Once the line containing "Theorem session_user_registered c0" is found in the entries below, reproduce it and every line after it, stopping at and including the line containing "assert (∀ rows"; reproduce nothing else, and keep each line exact.

Items from a data source
------------------------------------------------
(** A registration lasts: after [register] stored a free username with
    password [p0], and after any further requests of any clients, [login]
    with that username and a password [p] is accepted when the PBKDF2
    digest of [p] under the salt drawn at registration equals that of
    [p0] (so always for [p0] itself), and is refused as invalid
    credentials when the digests differ. *)
Theorem registration_durable request1 request2 u p0 p c c' :
  submits request1 u p0 →
  first_by_username u (db c) = None →
  later (db (register request1 c).2) (db c') →
  submits request2 u p →
  (pbkdf2_hmac "sha256" p (next_salt c) DEFAULT_PBKDF2_ITERATIONS
   = pbkdf2_hmac "sha256" p0 (next_salt c) DEFAULT_PBKDF2_ITERATIONS →
   Authenticated (login request2 c')
   ∧ current_user (login request2 c').2 = Some u)
  ∧ (pbkdf2_hmac "sha256" p (next_salt c) DEFAULT_PBKDF2_ITERATIONS
     ≠ pbkdf2_hmac "sha256" p0 (next_salt c) DEFAULT_PBKDF2_ITERATIONS →
     InvalidCredentials c' (login request2 c')
     ∧ current_user (login request2 c').2 = current_user c').
Proof.
  intros Hs1 Hfree Hlater Hs2.
  rewrite (register_fresh _ u p0) in Hlater by done. cbn [snd db] in Hlater.
  set (row := User.mk _ _ _) in Hlater.
  assert (first_by_username u (db c') = Some row) as Hrow.
  { eapply first_by_username_prefix; [by apply later_prefix|].
    rewrite first_by_username_app, Hfree. by rewrite decide_True. }
  pose proof (check_stored p0 (next_draws c) p) as Hcheck.
  fold (next_salt c) in Hcheck.
  split; intros Hdigest.
  - rewrite bool_decide_eq_true_2 in Hcheck by done.
    rewrite (login_accepted _ u p _ row Hs2 Hrow Hcheck).
    split; [done|]. apply lookup_insert_eq.
  - rewrite bool_decide_eq_false_2 in Hcheck by done.
    by rewrite (login_rejected _ u p _ row Hs2 Hrow Hcheck).
Qed.

(** Nobody is logged in as a stranger: along the life of a client's
    session that started with nobody logged in, whatever requests the
    client and other clients make, the username bound to the session is
    the username of a row of the table. *)
Theorem session_user_registered c0 c :
  current_user c0 = None →
  rtc client_step c0 c →
  ∀ u, current_user c = Some u → u ∈ User.username <$> db c.
Proof.
  intros Hanon Hsteps. revert c Hsteps.
  apply (rtc_ind_r (λ c, ∀ u, current_user c = Some u → u ∈ User.username <$> db c)).
  { intros u. by rewrite Hanon. }
  intros c1 c2 Hsteps Hstep IH.
  assert (∀ rows rows' u, rows `prefix_of` rows' →
            u ∈ User.username <$> rows → u ∈ User.username <$> rows') as Hmono.
  { intros rows rows' u [ext ->]. rewrite fmap_app, elem_of_app. tauto. }
  unfold current_user in *.
  destruct Hstep as [c1 v|c1 c' c'' v Hdb' Hdb'' Hsess].
  - destruct v as [|request|request| |]; cbn [run].
    + done.
    + rewrite register_session. intros u Hu.
      eapply Hmono; [apply (run_prefix (Register request))|by apply IH].
    + destruct (login_cases request c1)
        as [[e ->]|[->|(u0 & p & r & _ & _ & Hr & _ & ->)]]; [done..|].
      cbn [snd session db]. intros u. rewrite lookup_insert_eq. intros [= <-].
      apply first_by_username_Some in Hr as [Hr _].
      by apply list_elem_of_fmap_2.
    + by rewrite dashboard_eq.
    + rewrite logout_eq. cbn [snd session]. intros u.
      by rewrite lookup_delete_eq.
  - rewrite Hsess, Hdb''. intros u Hu.
    eapply Hmono; [apply run_prefix|]. rewrite Hdb'. by apply IH.
Qed.

End history_facts.

(** ** Errors, frames and the shape of what is stored *)

Section coverage_facts.
Context `{Hashlib}.

Lemma reachable_drawn rows :
  reachable rows →
  Forall (λ r, ∃ p c, User.password r = stored_hash p (next_draws c)) rows.
Proof.
  induction 1 as [|c v _ IH]; [constructor|].
  destruct (run_db v c) as [->|(u & p & -> & _)]; [done|].
  apply Forall_app. split; [done|]. apply Forall_singleton. by exists p, c.
Qed.

Lemma check_reachable_returns rows u r p :
  reachable rows →
  first_by_username u rows = Some r →
  ∃ b, security.check_password_hash (User.password r) p = Ret b.
Proof.
  intros Hreach [Hr _]%first_by_username_Some.
  pose proof (reachable_generated _ Hreach) as Hgen.
  rewrite Forall_forall in Hgen. destruct (Hgen r Hr) as (p0 & rs & ->).
  rewrite check_stored. by eexists.
Qed.
(** The [try] block, lines 54-135. *)
Definition analyze_body (env : externals) (face_img : option ndarray) : M (string * Q) :=
  match face_img with
  | None => ret ("neutral", 0%Q)
  | Some face_img =>
      if decide (size face_img = 0%nat) then ret ("neutral", 0%Q)
      else
        results <- classify env face_img;;
        match results with
        | [] => ret ("neutral", 0%Q)
        | _ :: _ => stabilize results
        end
  end.

Definition analyze_emotion (env : externals) (face_img : option ndarray) : M (string * Q) :=
  try_except (analyze_body env face_img)
    (fun e => emit (LogError ("Error in emotion analysis: " +:+ str e));;;
              ret ("neutral", 1 # 10)).

(** Successive frames: each frame comes with the behaviour the foreign
    libraries show during its call. *)
Definition frame : Type := externals * option ndarray.

Definition run_frames (frames : list frame) (w : world) : world :=
  fold_left (fun w f => snd (analyze_emotion (fst f) (snd f) w)) frames w.

Definition fresh : world := {| self := init; trace := [] |}.

(** ** Observations used in the statements *)

(** The dominant pick of line 109 for given results. *)
Definition dominant_pick (obj : EmotionAnalyzer) (results : list scores)
  : outcome (string * Q) :=
  py_max by_value (weigh (emotion_weights obj) (average_scores (emotions obj) results)).

(** The candidate label of a frame: defined when the call gets as far as
    line 109, that is, when the image is present and not empty, nothing raises
    before the attempts, and at least one attempt succeeds. *)
Definition frame_candidate (f : frame) (w : world) : option string :=
  match snd f with
  | None => None
  | Some face_img =>
      if decide (size face_img = 0%nat) then None
      else
        match classify (fst f) face_img w with
        | (Return (r :: results), w1) =>
            match dominant_pick (self w1) (r :: results) with
            | Return dominant_emotion => Some (fst dominant_emotion)
            | Raise _ => None
            end
        | _ => None
        end
  end.

(** An attempt fails when the classifier raises or returns no face. *)
Definition attempt_fails (env : externals) (detector : backend) (img : ndarray) : Prop :=
  match DeepFace_analyze env detector img with
  | Return (_ :: _) => False
  | _ => True
  end.

(** What one attempt writes to the log. *)
Definition attempt_log (label : string) (o : outcome (list scores)) : list event :=
  match o with
  | Return (_ :: _) => []
  | Return [] => [LogWarning (label +:+ " attempt failed: " +:+ str IndexError)]
  | Raise e => [LogWarning (label +:+ " attempt failed: " +:+ str e)]
  end.

(** All raw scores the classifier can answer lie in [0,100]. *)
Definition bounded_scores (env : externals) : Prop :=
  forall detector img rs (r : scores) k v,
    DeepFace_analyze env detector img = Return rs ->
    r ∈ rs -> r !! k = Some v -> (0 <= v /\ v <= 100)%Q.

(** How often a label occurs in the history. *)
Definition occurrences (history : list string) (label : string) : nat :=
  count_occ String.eq_dec history label.

(** The counter of a list: one entry per label, holding its number of
    occurrences, in order of first occurrence. *)
Record counter_of (h : list string) (c : list (string * nat)) : Prop := {
  counter_NoDup : NoDup c.*1;
  counter_count : forall k n, (k, n) ∈ c -> n = occurrences h k;
  counter_keys : forall k, k ∈ h -> k ∈ c.*1;
  counter_order : forall c1 e c2, c = c1 ++ e :: c2 ->
    exists p q, h = p ++ e.1 :: q /\ forall y, y ∈ p -> y ∈ c1.*1
}.

(** The world after some more events. *)
Definition add_events (w : world) (evs : list event) : world :=
  {| self := self w; trace := trace w ++ evs |}.

(** A computation that leaves the analyzer object alone. *)
Definition keeps_self {A} (m : M A) : Prop :=
  forall w, self (snd (m w)) = self w.

(** What one attempt adds to [results]. *)
Definition first_face (o : outcome (list scores)) : list scores :=
  match o with
  | Return (r :: _) => [r]
  | _ => []
  end.

(** The state of an analyzer that was built by [__init__] and then only used
    through [analyze_emotion]. *)
Record healthy (obj : EmotionAnalyzer) : Prop := {
  healthy_emotions : emotions obj = emotions init;
  healthy_window : smooth_window obj = 2%nat;
  healthy_length : (length (previous_emotions obj) <= 2)%nat;
  healthy_labels : forall x, x ∈ previous_emotions obj -> x ∈ emotions init
}.
(** * git-fastcdc: a shallow embedding of [git_fastcdc.py]

    The filter is a single Python module.  Its functions are embedded one by
    one, with the names of the source.  Python [bytes] are lists of
    [Byte.byte], Python [str] are lists of code points, the file system, the
    object store of git and the local configuration are finite maps, and the
    functions that read standard input, write standard output or touch the
    disk are computations in a state-and-exception monad: an exception leaves
    the effects done so far in place, as it does in Python. *)

From Stdlib Require Import ZArith NArith List Bool Lia.
From Stdlib.Strings Require Import Ascii String Byte.
From stdpp Require Import gmap list.

Abbreviation bytes := (list byte).
Abbreviation str := (list N).

(** ** Literals *)

(** [b"..."] of the source. *)
Definition blit (s : string) : bytes := list_byte_of_string s.
(** ["..."] of the source; every literal of the module is ASCII. *)
Definition lit (s : string) : str := map Byte.to_N (list_byte_of_string s).
Arguments blit s%_string.
Arguments lit s%_string.

Definition LF : N := 10.
Definition CR : N := 13.

(** ** chunk_string *)

(** [range(0, stop, step)] for a positive step. *)
Definition py_range (stop step : nat) : list nat :=
  map (fun k => k * step) (seq 0 ((stop + (step - 1)) / step)).

(** [input_string[i : i + chunk_size]]: a slice is clamped to the sequence. *)
Definition slice {A} (l : list A) (start len : nat) : list A :=
  take len (drop start l).

Definition chunk_string_with {A} (chunk_size : nat) (input_string : list A)
  : list (list A) :=
  map (fun i => slice input_string i chunk_size)
      (py_range (length input_string) chunk_size).

(** The default of the keyword argument, the only value the module uses. *)
Definition chunk_size : nat := N.to_nat 65516.

Definition chunk_string {A} (input_string : list A) : list (list A) :=
  chunk_string_with chunk_size input_string.


(** ** Builtins of Python the module relies on *)

(** *** [bytes] *)

Definition byte_of (n : N) : byte := default x00 (Byte.of_N n).

(** The bytes [bytes.strip()] and [int()] treat as white space. *)
Definition byte_isspace (c : byte) : bool :=
  let n := Byte.to_N c in ((9 <=? n) && (n <=? 13) || (n =? 32))%N.

Fixpoint lstrip_by {A} (sp : A -> bool) (l : list A) : list A :=
  match l with
  | [] => []
  | c :: l' => if sp c then lstrip_by sp l' else l
  end.

Definition rstrip_by {A} (sp : A -> bool) (l : list A) : list A :=
  rev (lstrip_by sp (rev l)).

Definition strip_by {A} (sp : A -> bool) (l : list A) : list A :=
  rstrip_by sp (lstrip_by sp l).

Definition bytes_strip : bytes -> bytes := strip_by byte_isspace.

(** *** [str] *)

(** [str.isspace] on one code point. *)
Definition isspace (c : N) : bool :=
  ((9 <=? c) && (c <=? 13) || (28 <=? c) && (c <=? 32) || (c =? 133)
   || (c =? 160) || (c =? 5760) || (8192 <=? c) && (c <=? 8202)
   || (c =? 8232) || (c =? 8233) || (c =? 8239) || (c =? 8287)
   || (c =? 12288))%N.

(** The line boundaries of [str.splitlines]. *)
Definition is_linebreak (c : N) : bool :=
  ((10 <=? c) && (c <=? 13) || (28 <=? c) && (c <=? 30) || (c =? 133)
   || (c =? 8232) || (c =? 8233))%N.

Definition str_strip : str -> str := strip_by isspace.

(** Prepend a character to the first line of an already split rest. *)
Definition cons_line (c : N) (ls : list str) : list str :=
  match ls with
  | [] => [[c]]
  | l :: ls' => (c :: l) :: ls'
  end.

(** [s.splitlines()]: the boundaries are dropped, [\r\n] counts once, and a
    boundary at the very end opens no further line. *)
Fixpoint splitlines (s : str) : list str :=
  match s with
  | [] => []
  | c :: s' =>
      if is_linebreak c then
        [] :: match s' with
              | c' :: s'' =>
                  if (c =? CR)%N && (c' =? LF)%N then splitlines s''
                  else splitlines s'
              | [] => []
              end
      else cons_line c (splitlines s')
  end.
------------------------------------------------
• [Written solution]
Theorem session_user_registered c0 c :
  current_user c0 = None →
  rtc client_step c0 c →
  ∀ u, current_user c = Some u → u ∈ User.username <$> db c.
Proof.
  intros Hanon Hsteps. revert c Hsteps.
  apply (rtc_ind_r (λ c, ∀ u, current_user c = Some u → u ∈ User.username <$> db c)).
  { intros u. by rewrite Hanon. }
  intros c1 c2 Hsteps Hstep IH.
  assert (∀ rows rows' u, rows `prefix_of` rows' →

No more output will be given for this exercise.